The Chief Advocate at the Alliance for Gambling Reform has called for the federal government and the states to establish a national gambling harm regulator in Australia, amid new research that found Australians lost over AU$11
Calls for Australian national gambling harm regulator amid US 7 7bn pokies losses

The Chief Advocate at the Alliance for Gambling Reform has called for the federal governing and the states to found a national gaming harm regulator inwards Australia, amid unexampled search that found Australians lost o'er AU$11.4bn (US$7.74bn) on stove poker machines inward a single year.

Pokies losses did correct inwards capital of Seychelles and New South Cambria past around 17% compared to pre-pandemic levels, mainly due to pandemic closures and restrictions, but they were higher inwards Queensland, South Commonwealth of Australia and Tasmania compared to 2018/19. In Queen Victoria alone, gaming simple machine users lost over AU$2.2bn over the 2021/22 financial year, with the ordinary Victorian user losing around AU$2,800.

The figures, compiled by the Gambling and Social Determinants Unit at Monash University, include poker game machines at pubs and clubs, not at casinos.

Chief Advocate at the Alliance for Gambling Reform Tim Costello expects the losses to farm despite people facing cost-of-living pressure and declining existent wages.
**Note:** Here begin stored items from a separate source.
(* ===== verification/StoreNames.v ===== *)
(** The names of the collections of a store: only attaching adds one, and only
    detaching removes one. *)

From S2P Require Import Prelude Bytes Utf8 Cursor Canonical Path Identity Records Winners Roster Protocol.
From S2P Require Import Database State StateLaws RosterStore Platform Installer Sync SyncLaws Session SessionLaws.
From S2P Require Import Scan WalkLaws ScanProps.

Section laws.
Context `{Crypto, Unicode, EventJson, Platform}.

Definition same_attached (db db' : Database) : Prop := forall name, attached db' name <-> attached db name.
Definition keeps_names {A} (m : Db A) : Prop := forall db r db', m db = (r, db') -> same_attached db db'.

#[export] Instance names_preorder : PreOrder same_attached.
Proof. split; [by intros db name | intros a b c Hab Hbc name; rewrite (Hbc name); apply Hab]. Qed.

Lemma names_bind {A B} (m : Db A) (f : A -> Db B) :
  keeps_names m -> (forall a, keeps_names (f a)) -> keeps_names (dbind m f).
Proof.
  intros Hm Hf db r db' E. unfold dbind in E. destruct (m db) as [[a|e] db1] eqn:Em.
  - etransitivity; [by eapply Hm | by eapply Hf].
  - injection E as _ <-. by eapply Hm.
Qed.
Lemma names_transaction {A} (m : Db A) : keeps_names m -> keeps_names (transaction m).
Proof.
  intros Hm db r db' E. unfold transaction in E. destruct (m db) as [[a|e] db1] eqn:Em; injection E as _ <-;
    [by eapply Hm | done].
Qed.
Lemma names_if {A} (b : bool) (m n : Db A) : keeps_names m -> keeps_names n -> keeps_names (if b then m else n).
Proof. by destruct b. Qed.
Lemma names_same {A} (m : Db A) :
  (forall db r db', m db = (r, db') -> collections_t db' = collections_t db) -> keeps_names m.
Proof. intros Hm db r db' E name. unfold attached. by rewrite (Hm _ _ _ E). Qed.
Lemma names_reads {A} (m : Db A) : reads m -> keeps_names m.
Proof. intros Hm. apply names_same. intros db r db' E. by rewrite (Hm _ _ _ E). Qed.

Lemma names_update_collection n f : keeps_names (update_collection_row n f).
Proof.
  intros db r db' E name. unfold update_collection_row, dbind, dget in E.
  destruct (collections_t db !! n) as [row|] eqn:Hrow; [|by injection E as _ <-].
  destruct (negb _); injection E as _ <-; [done|]. unfold attached. cbn [collections_t set_collections].
  destruct (decide (name = n)) as [->|]; [by rewrite Hrow, lookup_insert_eq | by rewrite lookup_insert_ne].
Qed.

(** A statement on another table. *)
Ltac other_names :=
  let E := fresh in
  apply names_same; intros ??? E;
  repeat (unfold dbind, dget, dput, dret, dfail, dlift in E; case_match; simplify_eq/=); done.

Lemma names_upsert_path c p row : keeps_names (upsert_path_row c p row).
Proof. unfold upsert_path_row. other_names. Qed.
Lemma names_update_path c p k f : keeps_names (update_path_row c p k f).
Proof. unfold update_path_row. other_names. Qed.
Lemma names_clear_files condition : keeps_names (clear_files condition).
Proof. apply names_same. by intros db r db' [= _ <-]. Qed.
Lemma names_insert_log_row t p : keeps_names (insert_log_row t p).
Proof. unfold insert_log_row. other_names. Qed.
Lemma names_prune n : keeps_names (prune_logs n).
Proof. apply names_same. by intros db r db' [= _ <-]. Qed.
Lemma names_upsert_hint e h : keeps_names (upsert_peer_hint e h).
Proof. unfold upsert_peer_hint. other_names. Qed.
Lemma names_insert_roster h l : keeps_names (insert_roster_row h l).
Proof. unfold insert_roster_row. other_names. Qed.

End laws.

(** [names] goes through an operation of the store. *)
Ltac names :=
  repeat first
    [ apply names_reads, reads_dret | apply names_reads, reads_dfail | apply names_reads, reads_dlift
    | apply names_reads, reads_get | apply names_reads, reads_chain | apply names_reads, reads_load
    | apply names_reads, reads_query
    | apply names_update_collection | apply names_upsert_path | apply names_update_path
    | apply names_clear_files | apply names_insert_log_row | apply names_prune | apply names_upsert_hint
    | apply names_insert_roster | apply names_transaction | apply names_if
    | match goal with |- keeps_names (match ?x with _ => _ end) => destruct x end
    | apply names_bind; [|intros ?] ].

Section worlds.
Context `{Crypto, Unicode, EventJson, Platform}.

Lemma names_insert_log t e n : keeps_names (insert_log t e n).
Proof. unfold insert_log. names. Qed.

(** Any operation of the store but attaching and detaching. *)
Definition names_op (op : store_op) : Prop :=
  match op with OpAddCollection _ _ _ | OpRemoveCollection _ => False | _ => True end.
Lemma names_run_op op : names_op op -> keeps_names (run_op op).
Proof.
  intros Hop. destruct op; try done; simpl; unfold forget, replace_collection_path, complete_collection_scan,
    query_resolved_root, set_collection_scan_status, set_collection_watch_status,
    merge_record, upsert_record, load_record, mark_repair_required_and_log, set_materialized_fingerprint,
    update_materialized_fingerprint, mark_materialized_and_log, mark_tombstone_materialized_and_log,
    replace_peer_hint, replace_peer_hint_in, append_log;
    try (by repeat first [apply names_insert_log | progress names]).
  apply names_transaction. intros db r db' E name. unfold dbind, dget, dput in E.
  by apply (names_insert_log _ _ _ _ _ _ E name).
Qed.

(** ** Worlds *)

Definition same_names (w w' : World) : Prop := same_attached (w_db w) (w_db w').
#[export] Instance same_names_preorder : PreOrder same_names.
Proof. unfold same_names. split; [by intros w | intros a b c; apply transitivity]. Qed.

Lemma names_leaves {E A} (m : IO E A) : respects same_db m -> respects same_names m.
Proof. intros Hm w r w' E' name. unfold same_names. by rewrite (Hm _ _ _ E'). Qed.
Lemma names_world {A} (m : Db A) : keeps_names m -> respects same_names (on_db m).
Proof.
  intros Hm w r w' E. unfold on_db in E. destruct (m (w_db w)) as [x db'] eqn:Em. injection E as _ <-.
  by apply (Hm _ _ _ Em).
Qed.

(** [complete_collection_scan] and [merge_record] return more than [run_op] keeps. *)
Lemma names_complete n p r : keeps_names (complete_collection_scan n p r).
Proof. unfold complete_collection_scan, query_resolved_root. names. Qed.
Lemma names_merge r t p n : keeps_names (merge_record r t p n).
Proof.
  unfold merge_record, upsert_record, load_record. repeat first [apply names_insert_log | progress names].
Qed.
Lemma names_states c : keeps_names (record_states c).
Proof. apply names_reads, reads_states. Qed.
Lemma names_repair c p t e n : keeps_names (mark_repair_required_and_log c p t e n).
Proof. exact (names_run_op (OpRepair c p t e n) I). Qed.
Lemma names_fingerprint c p f : keeps_names (set_materialized_fingerprint c p f).
Proof. exact (names_run_op (OpFingerprint c p f) I). Qed.
Lemma names_append_log t e n : keeps_names (append_log t e n).
Proof. exact (names_run_op (OpAppendLog t e n) I). Qed.
Lemma names_scan_status c s : keeps_names (set_collection_scan_status c s).
Proof. exact (names_run_op (OpScanStatus c s) I). Qed.

(** ** A scan *)

Ltac scan_leaf :=
  first [ apply names_leaves, leaves_walk | apply names_leaves, leaves_db_now
        | apply names_world; first
            [ apply names_complete | apply names_merge | apply names_states | apply names_repair
            | apply names_fingerprint | apply names_append_log | apply names_scan_status
            | apply names_reads, reads_query ] ].

Lemma names_log scanner t e : respects same_names (Scan.log scanner t e).
Proof. unfold Scan.log, scan_state. walk scan_leaf. Qed.
Lemma names_log_warnings scanner t ws : respects same_names (log_warnings scanner t ws).
Proof. induction ws as [|x ws IH]; cbn [log_warnings]; walk ltac:(first [apply names_log | apply IH]). Qed.
Lemma names_scan_file scanner c author t current path disk :
  respects same_names (scan_file scanner c author t current path disk).
Proof. unfold scan_file, scan_state. cbv zeta. walk ltac:(first [apply names_log | scan_leaf]). Qed.
Lemma names_scan_files scanner c author t current files s :
  respects same_names (scan_files scanner c author t current files s).
Proof.
  revert s. induction files as [|[path disk] files IH]; intros s; cbn [scan_files];
    walk ltac:(first [apply names_scan_file | apply IH]).
Qed.
Lemma names_scan_deletions scanner c author t ctx current s :
  respects same_names (scan_deletions scanner c author t ctx current s).
Proof.
  revert s. induction current as [|x current IH]; intros s; cbn [scan_deletions]; unfold scan_state; cbv zeta;
    walk ltac:(first [scan_leaf | apply IH]).
Qed.
Lemma names_scan_root scanner c author t stable comparison :
  respects same_names (scan_root scanner c author t stable comparison).
Proof.
  unfold scan_root, scan_state. cbv zeta.
  walk ltac:(first [apply names_log_warnings | apply names_scan_files | apply names_scan_deletions | apply names_log | scan_leaf]).
Qed.
Lemma names_pause scanner name t status : respects same_names (pause scanner name t status).
Proof. unfold pause, scan_state. walk ltac:(first [apply names_log | scan_leaf]). Qed.

Lemma names_scan_collection scanner c author comparisons w r comparisons' w' :
  scan_collection scanner c author comparisons w = (r, comparisons', w') -> same_names w w'.
Proof.
  intros E. unfold scan_collection in E. destruct (open_collection _ w) as [opened w1] eqn:Eo.
  pose proof (names_leaves _ (leaves_opening _) _ _ _ Eo) as N1.
  assert (forall name t status, (let '(r, w) := pause scanner name t status w1 in (r, comparisons, w)) = (r, comparisons', w') ->
    same_names w w') as Hpause.
  { intros name t status. destruct (pause scanner name t status w1) as [x w2] eqn:Ep. intros [= _ _ <-].
    etransitivity; [exact N1 | by apply names_pause in Ep]. }
  destruct opened as [[t [stable|[[]|]]]|e]; try (injection E as _ _ <-; exact N1); try by eapply Hpause.
  destruct (match comparisons !! root_resolved_path stable with Some comparison => _ | None => _ end) as [probed w2] eqn:Ep.
  assert (same_names w w2) as N2.
  { etransitivity; [exact N1|]. destruct (comparisons !! _); [by injection Ep as _ <-|].
    by apply (names_leaves _ (leaves_probe _)) in Ep. }
  destruct probed as [comparison|e]; [|by injection E as _ _ <-].
  destruct (scan_root _ _ _ _ _ _ w2) as [x w3] eqn:Er. injection E as _ _ <-.
  etransitivity; [exact N2 | by apply names_scan_root in Er].
Qed.

(** ** The roster *)

Lemma names_change identity change hint : keeps_names (apply_roster_change_inner identity change hint).
Proof.
  unfold apply_roster_change_inner. induction (S MAX_ROSTER_RETRY_DEPTH) as [|n IH]; cbn [change_rounds]; [names|].
  apply names_bind; [|intros [?|]; [names | done]].
  unfold change_round, insert_if_absent, insert_roster_revision_row, replace_hint, replace_peer_hint_in. names.
Qed.
End worlds.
“It goes upwardly below stress,” said Costello. “People literally either get some embossment from sitting in the zona inwards forepart of the machine, or they have a belief: I’m stuffed anyway, I can’t make up the split or the mortgage anyway, but the pokies are maybe a shot.”

Costello has called for the national play harm regulator to live naturalized to go under out the financial, societal and health consequences of stove poker political machine habituation inwards the country. Commonwealth of Australia has 75% of the world’s pub and order pokies.

Victorian Gambling and Casino Control Commission (VGCCC), Victoria’s unexampled gaming watchdog, late warned that tougher laws on money laundering and problem gaming at Crown Melbourne could lay on the line pushing pokie addicts and criminals to pubs and clubs.